COVID-19 has certainly changed life as we know it. For the myriad of people who lost their jobs or moved to casual employment, the impact was huge – especially if they went on to apply for a home loan. But while the acceleration of the “gig” or freelance economy has meant more borrowers are no longer considered ideal candidates by the major banks, non-bank financial institutions (NBFIs) such as La Trobe Financial have been there to help.
“It certainly caused some irregularity and disruptions to borrowers’ income, whether through lockdowns, businesses having to close for a particular period or through JobKeeper,” La Trobe senior vice-president and chief lending officer Cory Bannister told MPA about the pandemic.
He pointed to the requirement for self-employed borrowers to show two years’ worth of financial statements when applying for a loan through the major trading banks.
“Financials for 2020 are likely to be impacted by COVID so we think that’s going to have an impact on those particular borrowers,” he said. “The need for alt doc loans is likely to increase, which typically sit outside the major bank remit now that they’ve undertaken a simplification strategy.
“This is where non-banks can have an opportunity to really lean in and help, in particular, the self-employed sector and in turn the broader economy.”
The latest job figures showed that while full-time employment rose by 129,000 jobs in April, part-time employment surged at a record level of 413,000 during the same month.
“Almost 4.8 million people are on part-time employment,” he said. “That’s likely to be a combination of people who are having to work multiple jobs to make up for disrupted income, so that needs to be taken into consideration.”
La Trobe anticipates more credit events will occur over the next six to 12 months as the economy gets used to life without JobKeeper. It has also seen a trend in the amount of downsizers and upgraders operating in a market of limited stock and record low interest rates, while a surge in returning ex-pats has contributed further pressure to house prices.
“There’s just 145,000 properties available on the market across the nation at the moment, that’s 24% below the 5-year average” he said, explaining that while many people want to move, they feel locked in due to the limited numbers.
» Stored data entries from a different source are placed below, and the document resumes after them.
(** A stored value that opens in two columns. *)
Lemma opens_twice r payload ctx p ctx' p' :
  ring_ok r -> FieldCipher_decrypt (MkFieldCipher r) payload ctx = Ok p -> FieldCipher_decrypt (MkFieldCipher r) payload ctx' = Ok p' ->
  exists key nonce ct, key ∈ kr_keys r /\ length nonce = 12%nat /\
    gcm_encrypt (dk_material key) nonce p (_additional_data (envelope_header (dk_key_id key) nonce) ctx) = Some ct /\
    gcm_encrypt (dk_material key) nonce p' (_additional_data (envelope_header (dk_key_id key) nonce) ctx') = Some ct.
Proof.
  intros Hr (key & n & Hk & Hn & _ & (ct & Hct & ->)%seal_header)%opens_exactly; [|done..].
  intros (key' & n' & Hk' & Hn' & _ & (ct' & Hct' & E)%seal_header)%opens_exactly; [|done..].
  pose proof (key_id_ok key (ring_key_ok r key Hr Hk)) as Hi. pose proof (key_id_ok key' (ring_key_ok r key' Hr Hk')) as Hi'.
  apply header_prefix in E as (Eid & <- & <-); [|done..].
  assert (key = key') as <-; [|by exists key, n, ct].
  assert (find_key (dk_key_id key) (kr_keys r) = Ok key) as Ek by (by apply find_key_spec; [apply Hr|]).
  assert (find_key (dk_key_id key') (kr_keys r) = Ok key') as Ek' by (by apply find_key_spec; [apply Hr|]). congruence.
Qed.

(** C17: what [decrypt] accepts in a column is exactly what the ring's keys seal for
    that column. A stored value opens to a text in a context if and only if it is the
    version byte, the length of a key id, the id of a key the ring holds, a 12-byte
    nonce and the cipher's sealing of that text under that key and nonce with, as
    additional data, this header, a bar and the context. And a value that opens in two
    different contexts is a forgery of the cipher: two different additional data with
    one ciphertext and tag under one of the ring's keys and one nonce. *)
Theorem enc_opens_exactly r payload ctx p :
  ring_ok r ->
  (FieldCipher_decrypt (MkFieldCipher r) payload ctx = Ok p <->
   exists key nonce ct, key ∈ kr_keys r /\ length nonce = 12%nat /\
     let header := chr 1 :: chr (Z.of_nat (length (dk_key_id key))) :: dk_key_id key ++ nonce in
     let aad := header ++ lit "|" ++ ctx in
     gcm_fits p aad /\ gcm_encrypt (dk_material key) nonce p aad = Some ct /\ payload = header ++ ct) /\
  (forall ctx' p', ctx <> ctx' ->
     FieldCipher_decrypt (MkFieldCipher r) payload ctx = Ok p -> FieldCipher_decrypt (MkFieldCipher r) payload ctx' = Ok p' ->
     exists key nonce aad aad' ct, key ∈ kr_keys r /\ aad <> aad' /\
       gcm_encrypt (dk_material key) nonce p aad = Some ct /\ gcm_encrypt (dk_material key) nonce p' aad' = Some ct).
Proof.
  intros Hr. split.
  - rewrite opens_exactly by done. split.
    + intros (key & n & Hk & Hn & Hf & (ct & Hct & ->)%seal_header); [|done]. by exists key, n, ct.
    + intros (key & n & ct & Hk & Hn & Hf & Hct & ->). exists key, n. rewrite seal_header by done. split_and!; [done..|]. by exists ct.
  - intros ctx' p' Hne H1 H2. destruct (opens_twice r payload ctx p ctx' p' Hr H1 H2) as (key & n & ct & Hk & Hn & E1 & E2).
    eexists key, n, _, _, ct. split; [done|]. split; [|done]. intros E.
    pose proof (key_id_ok key (ring_key_ok r key Hr Hk)) as Hi. apply additional_data_inj in E as (_ & _ & E); done.
Qed.

(** A plaintext and a context that a sealed value can hold, whatever the key id. *)
Definition value_fits (plaintext context : str) : Prop :=
  Z.of_nat (length plaintext) + 16 < 2 ^ 31 /\ Z.of_nat (length context) + 79 < 2 ^ 31.

Lemma value_fits_gcm key nonce p ctx :
  key_ok key -> length nonce = 12%nat -> value_fits p ctx -> gcm_fits p (_additional_data (envelope_header (dk_key_id key) nonce) ctx).
Proof.
  intros Hk Hn [Hp Hc]. split; [done|]. unfold _additional_data. rewrite !length_app, header_length, Hn. pose proof (key_id_size key Hk).
  change (length _AAD_SEPARATOR) with 1%nat. lia.
Qed.

Lemma encrypt_seals r drawn p ctx :
  ring_ok r -> length drawn = 12%nat -> value_fits p ctx ->
  exists key sealed, key ∈ kr_keys r /\ KeyRing_active r = Ok key /\ FieldCipher_encrypt drawn (MkFieldCipher r) p ctx = Ok sealed /\
    seal [] key p ctx (Some drawn) = Ok sealed.
Proof.
  intros Hr Hn Hf. destruct (active_key r Hr) as (key & Ha & Hk & _). pose proof (ring_key_ok r key Hr Hk) as Hko.
  destruct (gcm_seals (dk_material key) drawn p (_additional_data (envelope_header (dk_key_id key) drawn) ctx)) as [ct Hct].
  { apply Hko. } { done. } { by apply value_fits_gcm. }
  exists key, (envelope_header (dk_key_id key) drawn ++ ct). split_and!; [done|done| |apply seal_header; eauto].
  unfold FieldCipher_encrypt. cbn [fc_key_ring]. rewrite Ha. cbn [rbind]. unfold seal. cbn [rbind]. by rewrite Hct.
Qed.

(** Key rotation. A value written by one ring is read back by every ring that still
    holds the key it was written under, whichever key that ring writes with, and it
    costs [envelope_overhead] bytes; once the key is dropped the read is
    [UnknownKeyError], never another text. *)
Theorem enc_rotation r r' drawn p ctx :
  ring_ok r -> ring_ok r' -> length drawn = 12%nat -> value_fits p ctx ->
  exists key sealed, KeyRing_active r = Ok key /\ FieldCipher_encrypt drawn (MkFieldCipher r) p ctx = Ok sealed /\
    Z.of_nat (length sealed) = envelope_overhead (dk_key_id key) + Z.of_nat (length p) /\
    (key ∈ kr_keys r' -> FieldCipher_decrypt (MkFieldCipher r') sealed ctx = Ok p) /\
    (dk_key_id key ∉ dk_key_id <$> kr_keys r' -> FieldCipher_decrypt (MkFieldCipher r') sealed ctx = Err (UnknownKeyError (dk_key_id key))).
Proof.
  intros Hr Hr' Hn Hf. destruct (encrypt_seals r drawn p ctx Hr Hn Hf) as (key & sealed & Hk & Ha & He & Hs).
  exists key, sealed. split_and!; [done|done|..].
  - apply seal_header in Hs as (ct & Hct & ->); [|done]. apply gcm_tag in Hct. rewrite length_app, header_length, Hn.
    unfold envelope_overhead, _HEADER_PREFIX_BYTES, NONCE_BYTES, TAG_BYTES. lia.
  - intros Hk'. apply opens_exactly; [done|]. exists key, drawn. split_and!; [done|done|by apply value_fits_gcm; [apply (ring_key_ok r)|..]|done].
  - intros Hk'. apply seal_header in Hs as (ct & Hct & ->); [|done]. apply gcm_tag in Hct. unfold FieldCipher_decrypt.
    rewrite (proj2 (parse_spec _ (MkEnvelope 1 (dk_key_id key) drawn ct (envelope_header (dk_key_id key) drawn)))).
    + cbn [rbind ev_key_id]. unfold KeyRing_get. cbn [fc_key_ring]. by rewrite find_key_unknown.
    + exists (dk_key_id key), drawn, ct. split; [by apply key_id_ok, (ring_key_ok r)|]. by split_and!; [|lia|..].
Qed.

(** Moving a value to another column. A value sealed for one context that opens in
    another one shows two different additional data with one ciphertext under the
    same key and nonce, which is a forged tag of the cipher. *)
Theorem enc_moved_value_forges r r' drawn p ctx sealed ctx' p' :
  ring_ok r -> ring_ok r' -> (forall k, k ∈ kr_keys r -> forall k', k' ∈ kr_keys r' -> dk_key_id k = dk_key_id k' -> k = k') ->
  length drawn = 12%nat -> ctx <> ctx' ->
  FieldCipher_encrypt drawn (MkFieldCipher r) p ctx = Ok sealed -> FieldCipher_decrypt (MkFieldCipher r') sealed ctx' = Ok p' ->
  exists material aad aad' ct, aad <> aad' /\ gcm_encrypt material drawn p aad = Some ct /\ gcm_encrypt material drawn p' aad' = Some ct.
Proof.
  intros Hr Hr' Hsame Hn Hne He Hd. apply opens_exactly in Hd as (key' & n' & Hk' & Hn' & _ & (ct' & Hct' & Es)%seal_header); [|done..].
  unfold FieldCipher_encrypt in He. cbn [fc_key_ring] in He. destruct (active_key r Hr) as (key & Ha & Hk & _). rewrite Ha in He. cbn [rbind] in He.
  unfold seal in He. cbn [rbind] in He. destruct (gcm_encrypt _ _ _ _) as [ct|] eqn:Hct; [|done]. injection He as <-.
  pose proof (key_id_ok key (ring_key_ok r key Hr Hk)) as Hi. pose proof (key_id_ok key' (ring_key_ok r' key' Hr' Hk')) as Hi'.
  apply header_prefix in Es as (Eid & -> & ->); [|done..]. assert (key = key') as <- by (by apply Hsame).
  exists (dk_material key), (_additional_data (envelope_header (dk_key_id key) n') ctx), (_additional_data (envelope_header (dk_key_id key) n') ctx'), ct'.
  split_and!; [|done|done]. intros E. apply additional_data_inj in E as (_ & _ & E); done.
Qed.

Lemma roundtrip_same_ring r drawn p ctx :
  ring_ok r -> length drawn = 12%nat -> value_fits p ctx ->
  exists sealed, FieldCipher_encrypt drawn (MkFieldCipher r) p ctx = Ok sealed /\ FieldCipher_decrypt (MkFieldCipher r) sealed ctx = Ok p.
Proof.
  intros Hr Hn Hf. destruct (encrypt_seals r drawn p ctx Hr Hn Hf) as (key & sealed & Hk & Ha & He & Hs). exists sealed. split; [done|].
  apply opens_exactly; [done|]. exists key, drawn. split_and!; [done|done|by apply value_fits_gcm; [apply (ring_key_ok r)|..]|done].
Qed.
Lemma request_sends method path body key resource s s' res :
  PayPal_request I Srv serve now method path body key resource s = (s', res) ->
  let login := PayPal_token_request (pp_gateway s) in
  let api t := PayPal_api_request (pp_gateway s) t method path body key in
  exists first calls, paypal_after s s' (first ++ calls) /\ (length (first ++ calls) <= 4)%nat /\
    ((first = [] /\ exists token, pp_token (pp_gateway s) = Some token /\
        float_after (now (w_srv (pp_world s))) (pp_token_expires_at (pp_gateway s)) = true /\ attempts_trace login api token calls) \/
     (first = [login] /\ ((calls = [] /\ exists e, res = Err e) \/ exists token, attempts_trace login api token calls))).
Proof.
  intros H login api. unfold PayPal_request, mbind, stm_bind in H.
  assert (forall token calls, attempts_trace login api token calls -> (length calls <= 3)%nat) as Hlen by (intros ? ? Ht; destruct Ht; simpl; lia).
  destruct (PayPal_get_token I Srv serve now s) as [s1 [token|e]] eqn:Et; apply get_token_sends in Et as [(t & -> & Er & Ht & Hf)|Et]; simplify_eq.
  - apply attempts_send in H as (sent & Hs & Htr). exists [], sent. split_and!; [done|simpl; pose proof (Hlen _ _ Htr); lia|]. left. eauto 6.
  - apply attempts_send in H as (sent & Hs & Htr). exists [login], sent. destruct Et as [Hw Hacc].
    assert (attempts_trace login api token sent) as Htr'.
    { eapply attempts_trace_ext, Htr; [apply (same_account_requests _ _ token method path body key Hacc)|intros t; by apply same_account_requests]. }
    split_and!; [exact (paypal_after_trans s s1 s' [_] _ (conj Hw Hacc) Hs)|simpl; pose proof (Hlen _ _ Htr'); lia|]. right. eauto.
  - exists [login], []. split_and!; [exact Et|simpl; lia|]. right. split; [done|]. left. eauto.
Qed.

(** What any PayPal operation sends: at most one login with the cached token missing
    or past its time, then the operation with its token, and after a 401, and only
    then, one more login and the operation once more. All its requests to the API
    carry the same body and the same request id, so that the provider sees one
    operation; there are never more than two logins and two attempts. *)
Theorem paypal_requests_bounded method path body key resource s s' res :
  PayPal_request I Srv serve now method path body key resource s = (s', res) ->
  let login := PayPal_token_request (pp_gateway s) in
  let api t := PayPal_api_request (pp_gateway s) t method path body key in
  exists first calls, paypal_after s s' (first ++ calls) /\ (length (first ++ calls) <= 4)%nat /\
    ((first = [] /\ exists token, pp_token (pp_gateway s) = Some token /\
        float_after (now (w_srv (pp_world s))) (pp_token_expires_at (pp_gateway s)) = true /\ attempts_trace login api token calls) \/
     (first = [login] /\ ((calls = [] /\ exists e, res = Err e) \/ exists token, attempts_trace login api token calls))).
Proof. apply request_sends. Qed.

End Sent.

(** * One charge per reference *)

(** An operation as a provider identifies it: method, address, body and idempotency
    key, whichever header carries it; not the credentials. *)
Record Operation := MkOperation { op_method : str; op_url : str; op_body : Body; op_key : str }.

Definition operation (r : ApiRequest) : option Operation :=
  MkOperation (ar_method r) (ar_url r) (ar_body r) <$>
  match dict_get (lit "Idempotency-Key") (ar_headers r) with
  | Some k => Some k
  | None => dict_get (lit "PayPal-Request-Id") (ar_headers r)
  end.

(** What the providers document of idempotency keys ([stripe.py], head comment:
    scoped per API key for 24 hours), with a network that may lose a request or its
    answer. [executed] are the keyed operations carried out so far, the latest first,
    each with its instant on the provider's clock. A request carries out its own
    operation or nothing, and a key carries out nothing for as long as the provider
    remembers it; after that it is a new key. *)
Class IdempotentProvider {Srv : Type} (serve : Srv -> ApiRequest -> Srv * Exchange) := {
  executed : Srv -> list (Operation * Z);
  provider_now : Srv -> Z;
  key_lifetime : Z;
  clock_forwards s r : provider_now s <= provider_now (serve s r).1;
  executes_own s r :
    executed (serve s r).1 = executed s \/
    exists op t, operation r = Some op /\ executed (serve s r).1 = (op, t) :: executed s /\
      provider_now s <= t <= provider_now (serve s r).1 /\
      forall op' t', (op', t') ∈ executed s -> op_key op' = op_key op -> t' + key_lifetime <= t
}.

(** Calling again and again, whatever each call returns or raises. *)
Fixpoint calls {S E A} (n : nat) (m : stm S E A) (s : S) : S :=
  match n with O => s | S n => calls n m (m s).1 end.

Section Sends.
Context {Srv : Type} (serve : Srv -> ApiRequest -> Srv * Exchange).

(** From [w] to [w'] only requests without a key and requests of [op] were sent. *)
Definition only_sends (op : Operation) (w w' : World Srv) : Prop :=
  exists sent, world_after Srv serve w w' sent /\ Forall (fun r => operation r = None \/ operation r = Some op) sent.

Lemma only_sends_refl op w : only_sends op w w.
Proof. exists []. split; [apply world_after_nil|done]. Qed.

Lemma only_sends_trans op w1 w2 w3 : only_sends op w1 w2 -> only_sends op w2 w3 -> only_sends op w1 w3.
Proof.
  intros (sent & H1 & F1) (sent' & H2 & F2). exists (sent ++ sent'). split; [by eapply world_after_trans|].
  by apply Forall_app.
Qed.

(** A call whose requests are all of one operation, repeated. *)
Lemma calls_only_send {S A} (world : S -> World Srv) (inv : S -> Prop) (m : stm S PaymentException A) op n s :
  (forall s, inv s -> inv (m s).1 /\ only_sends op (world s) (world (m s).1)) -> inv s ->
  only_sends op (world s) (world (calls n m s)).
Proof.
  intros Hm. revert s. induction n as [|n IH]; intros s Hs; [apply only_sends_refl|]. destruct (Hm s Hs) as [Hi Ho].
  cbn [calls]. by eapply only_sends_trans; [exact Ho|apply IH].
Qed.

Lemma stm_bind_lift_state {S A B} (m : stm S PaymentException A) (f : A -> result PaymentException B) s :
  ((x ← m; lift (f x)) s).1 = (m s).1.
Proof. unfold mbind, stm_bind, lift. by destruct (m s) as [? [?|?]]. Qed.

Lemma Stripe_call_sends {B} I g path form key resource (f : list (str * Json) -> result PaymentException B) w :
  only_sends (MkOperation (lit "POST") (st_base_url g ++ path) (FormBody form) key) w
    ((document ← Stripe_request I Srv serve g (lit "POST") path (Some form) (Some key) resource; lift (f document)) w).1.
Proof.
  rewrite stm_bind_lift_state. eexists. split; [apply Stripe_request_sends|]. apply Forall_singleton. by right.
Qed.

Lemma PayPal_call_sends {B} I now account path body key resource (f : list (str * Json) -> result PaymentException B) s :
  same_account account (pp_gateway s) ->
  let s' := ((document ← PayPal_request I Srv serve now (lit "POST") path (Some body) (Some key) resource; lift (f document)) s).1 in
  same_account account (pp_gateway s') /\
  only_sends (MkOperation (lit "POST") (pp_base_url account ++ path) (JsonBody body) key) (pp_world s) (pp_world s').
Proof.
  intros Hacc s'. subst s'. rewrite stm_bind_lift_state. destruct (PayPal_request I Srv serve now _ _ _ _ _ s) as [s' res] eqn:E. cbn [fst].
  apply request_sends in E as (first & sent & [Hw Hacc'] & _ & Htr). split.
  { destruct Hacc as (E1 & E2 & E3), Hacc' as (E4 & E5 & E6). unfold same_account. split_and!; congruence. }
  eexists. split; [exact Hw|]. destruct Hacc as (_ & _ & Hb).
  assert (forall t, operation (PayPal_api_request (pp_gateway s) t (lit "POST") path (Some body) (Some key)) =
                    Some (MkOperation (lit "POST") (pp_base_url account ++ path) (JsonBody body) key)) as Hop by (intros t; unfold operation; simpl; by rewrite Hb).
  assert (forall t c, attempts_trace (PayPal_token_request (pp_gateway s)) (fun t => PayPal_api_request (pp_gateway s) t (lit "POST") path (Some body) (Some key)) t c ->
    Forall (fun r => operation r = None \/ operation r = Some (MkOperation (lit "POST") (pp_base_url account ++ path) (JsonBody body) key)) c) as Hc.
  { intros t c Ht. destruct Ht; rewrite ?Forall_cons, Forall_nil; auto. }
  apply Forall_app. destruct Htr as [[-> (t & _ & _ & Ht)]|[-> [[-> _]|[t Ht]]]]; split; eauto; rewrite ?Forall_singleton, ?Forall_nil; auto.
Qed.

End Sends.

Section Once.
Variable I : Interp.
Context {Srv : Type} (serve : Srv -> ApiRequest -> Srv * Exchange) `{!IdempotentProvider serve}.
Variable now : Srv -> Q.

(** What the provider carried out from [s] to [s']: executions of [op] only, each at
    least the lifetime of a key after every earlier execution under that key. *)
Definition carries_out (op : Operation) (s s' : Srv) (times : list Z) : Prop :=
  executed s' = ((fun t => (op, t)) <$> times) ++ executed s /\
  Forall (fun t => provider_now s <= t <= provider_now s') times /\
  StronglySorted (fun later earlier => earlier + key_lifetime <= later) times /\
  forall op' t', (op', t') ∈ executed s -> op_key op' = op_key op -> Forall (fun t => t' + key_lifetime <= t) times.

(** Requests of one operation, oldest first. *)
Lemma serve_all_carries op reqs s :
  Forall (fun r => operation r = None \/ operation r = Some op) reqs ->
  provider_now s <= provider_now (serve_all Srv serve s reqs) /\
  exists times, carries_out op s (serve_all Srv serve s reqs) times.
Proof.
  induction reqs as [|r reqs IH] using rev_ind; intros Hf.
  { split; [done|]. exists []. by repeat split; try constructor. }
  apply Forall_app in Hf as [Hf Hr]. apply Forall_cons in Hr as [Hr _]. destruct (IH Hf) as (Hle & times & He & Hin & Hs & Ho).
  unfold serve_all in *. rewrite fold_left_app. cbn [fold_left]. set (s1 := fold_left _ reqs s) in *.
  pose proof (clock_forwards s1 r) as Hc. split; [lia|].
  assert (Forall (fun t => provider_now s <= t <= provider_now (serve s1 r).1) times) as Hin'
    by (eapply Forall_impl; [exact Hin|]; simpl; lia).
  destruct (executes_own s1 r) as [E|(op' & t & Hop & E & Ht & Hnew)].
  { exists times. split; [by rewrite E|done]. }
  assert (op' = op) as -> by (destruct Hr; congruence). exists (t :: times).
  split; [by rewrite E, He|]. split; [constructor; [lia|done]|]. split.
  - constructor; [done|]. apply Forall_forall. intros t' Ht'. apply (Hnew op); [|done].
    rewrite He. apply elem_of_app. left. apply list_elem_of_fmap. eauto.
  - intros op' t' Hin2 Hk. constructor; [|by eapply Ho]. apply (Hnew op'); [|done]. rewrite He. apply elem_of_app. by right.
Qed.

(** Within the lifetime of a key nothing is carried out twice. *)
Lemma carries_out_once op s s' times :
  carries_out op s s' times -> provider_now s' < provider_now s + key_lifetime ->
  (length times <= 1)%nat /\
  (forall op' t', (op', t') ∈ executed s -> op_key op' = op_key op -> provider_now s' < t' + key_lifetime -> times = []).
Proof.
  intros (_ & Hin & Hs & Ho) Hlt. split.
  - destruct times as [|t1 [|t2 times]]; [simpl; lia..|exfalso].
    apply StronglySorted_inv in Hs as [_ Hs]. apply Forall_cons in Hs as [Hs _].
    apply Forall_cons in Hin as [H1 Hin]. apply Forall_cons in Hin as [H2 _]. lia.
  - intros op' t' Hx Hk Hlive. destruct times as [|t times]; [done|exfalso]. specialize (Ho op' t' Hx Hk).
    apply Forall_cons in Ho as [Ho _]. apply Forall_cons in Hin as [H1 _]. lia.
Qed.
While the banks have stuck with their simplification strategies throughout this time, non-bank lenders such as La Trobe have been offering solutions.
“For us, assessing credit throughout this period has been business as usual because we have tremendous experience in dealing with credit events, and that’s what this is,” said Bannister. “the impact of the coronavirus will ultimately turn out to be a life event or credit event for many people.”
He explained that La Trobe takes a “thematic approach to loan product creation,” using macro level trends and underlying borrower demand to drive its product launches.
“In October we launched our bridging loan products that catered specifically for people locked in a housing market who were upgrading or downsizing but paralysed from moving because of the low stock environment,” he said. “Construction and renovation loans have been going extremely well, aided by the government’s grants for building, and our ex-pat loan which we launched in October as well was on the back of a clear demand from overseas.
“We have the ability to cater for a number of people, whether that’s upgraders, downsizers, retirees, credit impaired, casual employed, so I think that’s where we bat really deep.”
He said unlike its competitors, the depth of La Trobe’s product can go up to $25m, opening it up to high-net-worth borrowers.
“It’s opened up a really high-quality customer to our balance sheet and that’s probably one of the key differentiators,” he said. “The other is that we’ve probably got one of the largest underwriting teams in the country in the NBFI space that are experienced to handle these credit and life events. That puts them in a really good position to take an empathetic and common-sense approach.”
Bannister anticipates continued growth in the NBFI space over the coming years – something that brokers sit right at the heart of.
“We’re almost exclusively reliant on brokers and we expect that brokers will do incredibly well in the forward years for a numbers of reasons,” he said. “You have the best interests duty, which I think is widely regarded as being positive for the broker space. It allows them to tell the customer they are mandated to act in their best interests.
“You’ve got the banks’ simplification strategy, which is unlikely to reverse any time soon, and the need for complex credit assessment is increasing.
“Those factors bode really well for the broker market and, in turn, for non-bank financial institutions. We see both broker and NBFI as going hand in glove at a time like this and hopefully we can both prosper.”
In terms of what brokers should look for when considering the needs of their self-employed clients, Bannister said certainty of execution was key.
“What we’re finding brokers really want, is the ability to say to their customer, this is the rate, these are the terms and we can execute on these terms,” he said. “This will make it to settlement in a timely manner, without last minute changes. This is what we’re hearing brokers are really loving us for - we’re doing what we’re saying we’re going to do and doing it in a timely fashion.”
To brokers, he said it was wise to call on the experience of NBFIs that had a lot of experience in dealing with life events such as COVID-19.
“Before you rule a line through things or if things are getting a little bit tricky and complicated, we would suggest you reach out and talk to one of our team,” he said. “We make our credit team available direct to brokers so they are more than welcome to call and ask us for their help and guidance on a customer’s situation. There’s a high chance we’re dealt with something very, very similar given the volumes and the process in this particular space.”